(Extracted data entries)

(** [default_config] is the [CNNModelConfig()] instance that the
    constructor's default argument holds when the run starts. *)
Definition full_run_from_dataset (default_config : CNNModelConfig.t)
           (dataset : ImageDataSetELPV) (tolerance : option Q)
           (amplify : bool) (model_savepath : string) (force_retrain : bool)
  : M state unit :=
  let tolerance := match tolerance with None => FLOAT_COMP_TOL | Some t => t end in
  CNNModel_init dataset default_config default_class_names ;;
  when (negb (size (list_to_set (ds_labels_type_col dataset) : gset string) =? 1)%nat)
       (raise (ValueError "Training dataset for multiple types; not yet supported.")) ;;
  mode <- gets (fun s => CNNModelConfig.img_type (model_config s)) ;;
  match mode with
  | GRAYSCALE => images_to_grayscale_nonreversible
  | BINARY => images_to_binary
  | RGB => ret tt
  end ;;
  when amplify (amplify_data [1; 2; 3; 4]%nat) ;;
  present <- gets (fun s => bool_decide (model_savepath ∈ files s)) ;;
  evaluation <-
    (if present && negb force_retrain then
       load DEFAULT_ELPV_MODELPATH ;;
       evaluate
     else if GPU_AVAILABLE then
       try_except (with_tf_device DEFAULT_GPU (build ;; evaluate))
         is_InternalError
         (fun _ =>
            log_info
              "It is likely that an attempt to run the model on the GPU failed. Trying CPU training instead." ;;
            emit (Sleep 1) ;;
            with_tf_device "cpu:0" (build ;; evaluate))
     else with_tf_device "cpu:0" (build ;; evaluate)) ;;
  _ <- the_model "save_weights" ;;
  call KerasSaveWeights ;;
  try_except (plot (predictions evaluation)) (fun _ => true)
    (fun err =>
       raise (RaisedFrom
                (RuntimeError ("Model was trained, but plotting failed: "
                                 ++ repr_str (str_exn err)))
                err)).

(** **** Closed forms used to state the properties *)

(** The state [init_training_and_test_sets] leaves behind when the sample
    is drawn: the log line, the advanced random stream, the two parts. *)
Definition split_state (s : state) : state :=
  let drawn := Pd.draw rnd (random_pos s)
                 (Pd.sample_draws (training_frac s) (data s)) (data s) in
  with_test_data (Pd.drop_duplicates_keep_false id_col (data s ++ drawn))
    (with_training_data drawn
       (with_random_pos
          (random_pos s + Pd.sample_draws (training_frac s) (data s))%nat
          (with_trace
             (trace s ++
                [LogF
                   "Splitting dataset into training ({frac*100:.2f}%) and test ({(1-frac)*100:.2f}%) parts."
                   [training_frac s * 100; (1 - training_frac s) * 100]%Q]) s))).
(** * The Scratch-link BLE bridge of arduino-create-agent (package labsscratch)

    A shallow embedding of the JSON-RPC message codec ([jsonrpc.go]), of the
    request parameter types ([types.go]), of the discovery filter and
    notification relay ([matchDevice], [startAsyncScan],
    [notificationCallback]) and of the per-connection dispatcher
    ([GetHandler]), followed by the properties of the protocol engine.

    Conventions.
    - A Go [int64] is a [Z]; the only arithmetic on it, the atomic increment
      of [MsgID], is written with its wrap-around.
    - A Go [(T, error)] result is a [res T]; an [error] alone is an
      [option string] holding the text of [err.Error()].
    - A Go [panic] is the outcome [Panic]; it unwinds every caller modelled
      here, since the package contains no [recover].
    - Calls to the logger have no effect on the protocol and are left out,
      except where evaluating their arguments can panic ([DebugParams]). *)

From Stdlib Require Import ZArith NArith List String Ascii Bool Lia.
From Stdlib Require Import Strings.Byte.
From Equations Require Import Equations.
Import ListNotations.

Local Open Scope string_scope.
Local Open Scope Z_scope.

Set Implicit Arguments.
#[local] Set Warnings "-register-all".

(** ** Results of fallible calls *)

Inductive res (A : Type) : Type :=
| OK (a : A)
| Fail (err : string).
Arguments OK {A} a.
Arguments Fail {A} err.

(** ** Machine integers *)

Definition wrap64 (z : Z) : Z := (z + 2 ^ 63) mod 2 ^ 64 - 2 ^ 63.

Definition in_int64 (z : Z) : bool := (- 2 ^ 63 <=? z) && (z <=? 2 ^ 63 - 1).

(** ** encoding/base64, the standard alphabet with padding *)

Module base64.

Definition encodeStd : list ascii :=
  list_ascii_of_string
    "ABCDEFGHIJKLMNOPQRSTUVWXYZabcdefghijklmnopqrstuvwxyz0123456789+/".

Definition padChar : ascii := "="%char.

(** [enc.encode[val & 0x3F]] *)
Definition encode (val : N) : ascii :=
  nth (N.to_nat (N.land val 63)) encodeStd padChar.
(** * livingpark_utils.dataset.ppmi: a shallow embedding

    The module under study is [src/livingpark_utils/dataset/ppmi.py].  It
    offers four operations: [cohort_id], [disease_duration] (with its local
    helper [abs_month_diff]), [clean_protocol_description] and
    [find_nifti_file_in_cache].

    The embedding keeps the source's names.  The parts of the Python run time
    and of [dateutil] that the four functions call are written out in the
    modules [Py] and [Dateutil]; the date parser and the file system are
    collaborators and appear as section variables. *)

From Stdlib Require Import ZArith Ascii String List Lia Bool.
From stdpp Require Import base tactics option list sorting gmap strings pretty.

Local Open Scope string_scope.
Local Open Scope Z_scope.

(** ** Python built-ins used by the module *)

Module Py.

(** Strings are sequences of code points; the embedding covers the code
    points below 256, one [ascii] each. *)

Definition chr_minus : ascii := "-"%char.
Definition chr_underscore : ascii := "_"%char.

(** [s.replace(old, new)] for one-character [old] and [new]. *)
Fixpoint replace (old new : ascii) (s : string) : string :=
  match s with
  | EmptyString => EmptyString
  | String c s' =>
      String (if Ascii.eqb c old then new else c) (replace old new s')
  end.

(** [str(n)] for an integer: decimal digits, a leading minus sign for a
    negative number. *)
Definition str (n : Z) : string := pretty n.

(** [sorted(xs)] on integers: the ascending rearrangement of [xs]. *)
Definition sorted (xs : list Z) : list Z := merge_sort Z.le xs.

(** *** [hash] on integers and on tuples of integers (CPython 3.8 and later,
    64-bit build) *)

Definition PyHASH_MODULUS : Z := 2 ^ 61 - 1.

(** [hash(n)] for an [int]: the sign of [n] times [|n|] reduced modulo
    [2^61 - 1], with [-1] (the error value of the C API) replaced by [-2]. *)
Definition hash_int (n : Z) : Z :=
  let r := Z.rem n PyHASH_MODULUS in
  if r =? -1 then -2 else r.

Definition uhash (x : Z) : Z := x mod 2 ^ 64.

(** The signed reading of an unsigned 64-bit word ([Py_hash_t]). *)
Definition shash (x : Z) : Z := if x <? 2 ^ 63 then x else x - 2 ^ 64.

Definition XXPRIME_1 : Z := 11400714785074694791.
Definition XXPRIME_2 : Z := 14029467366897019727.
Definition XXPRIME_5 : Z := 2870177450012600261.

Definition XXROTATE (x : Z) : Z :=
  uhash (Z.lor (Z.shiftl x 31) (Z.shiftr x 33)).

Definition tuplehash_step (acc item : Z) : Z :=
  let lane := uhash (hash_int item) in
  let acc := uhash (acc + lane * XXPRIME_2) in
  let acc := XXROTATE acc in
  uhash (acc * XXPRIME_1).

(** [hash(t)] for a tuple [t] of integers ([tuplehash] of
    [Objects/tupleobject.c]). *)
Definition hash_tuple (v : list Z) : Z :=
  let acc := fold_left tuplehash_step v XXPRIME_5 in
  let acc :=
    uhash (acc + Z.lxor (Z.of_nat (length v)) (Z.lxor XXPRIME_5 3527539)) in
  if acc =? 2 ^ 64 - 1 then 1546275796 else shash acc.

(** *** [int(s)] on a string

    Surrounding white space is not considered (the strings of interest have
    none): an optional sign, then decimal digits, where single underscores
    may separate digits.  [None] stands for [ValueError]. *)

Definition digit_of (c : ascii) : option Z :=
  let n := Z.of_nat (nat_of_ascii c) in
  if (48 <=? n) && (n <=? 57) then Some (n - 48) else None.

(** [after_digit] records whether the previous character was a digit: an
    underscore is accepted only there, and the literal may not end on one. *)
Fixpoint int_digits (acc : Z) (after_digit : bool) (s : string) : option Z :=
  match s with
  | EmptyString => if after_digit then Some acc else None
  | String c s' =>
      match digit_of c with
      | Some d => int_digits (acc * 10 + d) true s'
      | None =>
          if Ascii.eqb c chr_underscore && after_digit
          then int_digits acc false s'
          else None
      end
  end.

Definition int (s : string) : option Z :=
  match s with
  | String "-" s' => Z.opp <$> int_digits 0 false s'
  | String "+" s' => int_digits 0 false s'
  | _ => int_digits 0 false s
  end.

End Py.

(** ** [cohort_id]

    [cohort] is the ['PATNO'] column of the data frame, in row order. *)
Definition cohort_id (cohort : list Z) : string :=
  Py.replace Py.chr_minus Py.chr_underscore
    (Py.str (Py.hash_tuple (Py.sorted cohort))).

(** ** [clean_protocol_description] *)

Module Re.

(** The class [\s] of a [str] pattern, on the code points below 256. *)
Definition is_space (c : ascii) : bool :=
  let n := Z.of_nat (nat_of_ascii c) in
  ((9 <=? n) && (n <=? 13)) || ((28 <=? n) && (n <=? 32))
  || (n =? 133) || (n =? 160).

(** The class [[\s()/-]]. *)
Definition in_class (c : ascii) : bool :=
  is_space c || Ascii.eqb c "("%char || Ascii.eqb c ")"%char
  || Ascii.eqb c "/"%char || Ascii.eqb c "-"%char.

(** [re.sub(r"[\s()/-]", "_", s)]: every character of the class becomes an
    underscore. *)
Fixpoint sub_class (s : string) : string :=
  match s with
  | EmptyString => EmptyString
  | String c s' =>
      String (if in_class c then Py.chr_underscore else c) (sub_class s')
  end.

Definition starts_with (ch : ascii) (s : string) : bool :=
  match s with
  | String c _ => Ascii.eqb c ch
  | EmptyString => false
  end.

(** [re.sub(r"_+", "_", s)]: every maximal run of underscores becomes one
    underscore, so an underscore is dropped exactly when another follows. *)
Fixpoint sub_runs (s : string) : string :=
  match s with
  | EmptyString => EmptyString
  | String c s' =>
      if Ascii.eqb c Py.chr_underscore && starts_with Py.chr_underscore s'
      then sub_runs s'
      else String c (sub_runs s')
  end.

End Re.

Module Str.
(** * CrossRule: detection, parsing and conversion of AI-editor rule files

    A shallow embedding of the TypeScript sources
    - [src/utils/index.ts]          (module [Utils]),
    - [src/types/index.ts]          (module [Types]),
    - [src/parsers/index.ts]        (module [Parsers]),
    - [src/converters/index.ts]     (module [Converters]),
    - [src/converters/universal.ts] (module [Universal]),
    followed by the properties established about them.

    Conventions.  A JavaScript string is a [string]: a sequence of code
    units below 256 (the Latin-1 range).  A thrown exception is the [Throw]
    case of [Result], carrying the message of the [Error] object.  Node's
    [path], [fs], gray-matter, js-yaml and fast-glob are external to the
    repository: they appear as fields of the records [Host] (pure
    libraries), [Project] (a read-only snapshot of the scanned tree) and
    [Disk] (the mutable output tree). *)

From Stdlib Require Import Ascii NArith ZArith Sorting.Sorted Sorting.Permutation.
From stdpp Require Import base option list gmap strings.

(** ** JavaScript string primitives *)

Module Js.

Definition code (c : ascii) : N := N_of_ascii c.

Definition between (lo hi : N) (c : ascii) : bool :=
  ((lo <=? code c) && (code c <=? hi))%N.

(** [String.prototype.toLowerCase] on one code unit below 256: A-Z and the
    Latin-1 capitals U+00C0..U+00DE except U+00D7 move up by 32. *)
Definition lower (c : ascii) : ascii :=
  if between 65 90 c || between 192 214 c || between 216 222 c
  then ascii_of_N (code c + 32) else c.

Fixpoint toLowerCase (s : string) : string :=
  match s with
  | EmptyString => EmptyString
  | String c s' => String (lower c) (toLowerCase s')
  end.

(** The character class [[a-z0-9]]. *)
Definition lowerAlnum (c : ascii) : bool :=
  between 97 122 c || between 48 57 c.

(** The character class [[a-zA-Z]]. *)
Definition letter (c : ascii) : bool :=
  between 97 122 c || between 65 90 c.

(** [s.replace(/[^a-z0-9]/g, '-')]: every code unit outside the class
    becomes one hyphen. *)
Fixpoint replaceEachNonAlnum (s : string) : string :=
  match s with
  | EmptyString => EmptyString
  | String c s' =>
      String (if lowerAlnum c then c else "-"%char) (replaceEachNonAlnum s')
  end.
(** * ModSimPy, chapter 6: the population-growth simulation runners

    A shallow embedding of the code cells of [chapters/chap06.ipynb]:
    [run_simulation1], [run_simulation2], [growth_func1], [run_simulation],
    [growth_func2] and the assignment [system.alpha = ...].

    Python's arithmetic is dispatched on the operands, so the embedding is
    generic in the numeric type ([Numeric]).  Two instances are given:
    IEEE binary64 (what a Python [float] is, and what the notebook feeds
    in) and the exact rationals [Qc].  The structural results hold for every
    instance; the algebraic ones need the ring laws ([ExactNumeric]) and
    are stated over them. *)

From Stdlib Require Import ZArith QArith Qcanon Ring.
From Stdlib Require Import Floats.PrimFloat Floats.SpecFloat Floats.FloatOps.
From stdpp Require Import gmap strings list.

Local Open Scope Z_scope.
Set Warnings "-inexact-float".

(** ** Numbers *)

(** The operations the notebook applies to population values: [+], [-],
    [*], and the conversion Python performs when an [int] meets a
    [float]. *)
Class Numeric (num : Type) := {
  nadd : num → num → num;
  nsub : num → num → num;
  nmul : num → num → num;
  of_int : Z → num
}.

(** A numeric type whose operations obey the laws of a commutative ring and
    whose integer conversion is a ring morphism: ints, fractions, but not
    binary64. *)
Class ExactNumeric (num : Type) `{Numeric num} := {
  nopp : num → num;
  exact_ring : ring_theory (of_int 0) (of_int 1) nadd nmul nsub nopp eq;
  of_int_add : ∀ a b : Z, of_int (a + b) = nadd (of_int a) (of_int b);
  of_int_sub : ∀ a b : Z, of_int (a - b) = nsub (of_int a) (of_int b)
}.

(** [float(z)]: the [int] [z] as a binary64 number, rounded to
    nearest-even.  (Beyond the binary64 range Python raises OverflowError
    where this gives infinity; no bundle below comes near it.) *)
Definition float_of_int (z : Z) : float :=
  SF2Prim (binary_normalize prec emax z 0 false).

#[export] Instance float_numeric : Numeric float := {
  nadd := PrimFloat.add;
  nsub := PrimFloat.sub;
  nmul := PrimFloat.mul;
  of_int := float_of_int
}.

#[export] Instance Qc_numeric : Numeric Qc := {
  nadd := Qcplus;
  nsub := Qcminus;
  nmul := Qcmult;
  of_int := λ z, Q2Qc (inject_Z z)
}.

> **Brief**:
Output, from the data above, the lines from the line with "(** ** Python built-ins used by the module *)" to the line with "Definition hash_int (n" exactly as they stand, both ends included and nothing else.

> **Task solution**:
(** ** Python built-ins used by the module *)

Module Py.

(** Strings are sequences of code points; the embedding covers the code
    points below 256, one [ascii] each. *)

Definition chr_minus : ascii := "-"%char.
Definition chr_underscore : ascii := "_"%char.

(** [s.replace(old, new)] for one-character [old] and [new]. *)
Fixpoint replace (old new : ascii) (s : string) : string :=
  match s with
  | EmptyString => EmptyString
  | String c s' =>
      String (if Ascii.eqb c old then new else c) (replace old new s')
  end.

(** [str(n)] for an integer: decimal digits, a leading minus sign for a
    negative number. *)
Definition str (n : Z) : string := pretty n.

(** [sorted(xs)] on integers: the ascending rearrangement of [xs]. *)
Definition sorted (xs : list Z) : list Z := merge_sort Z.le xs.

(** *** [hash] on integers and on tuples of integers (CPython 3.8 and later,
    64-bit build) *)

Definition PyHASH_MODULUS : Z := 2 ^ 61 - 1.

(** [hash(n)] for an [int]: the sign of [n] times [|n|] reduced modulo
    [2^61 - 1], with [-1] (the error value of the C API) replaced by [-2]. *)
Definition hash_int (n : Z) : Z :=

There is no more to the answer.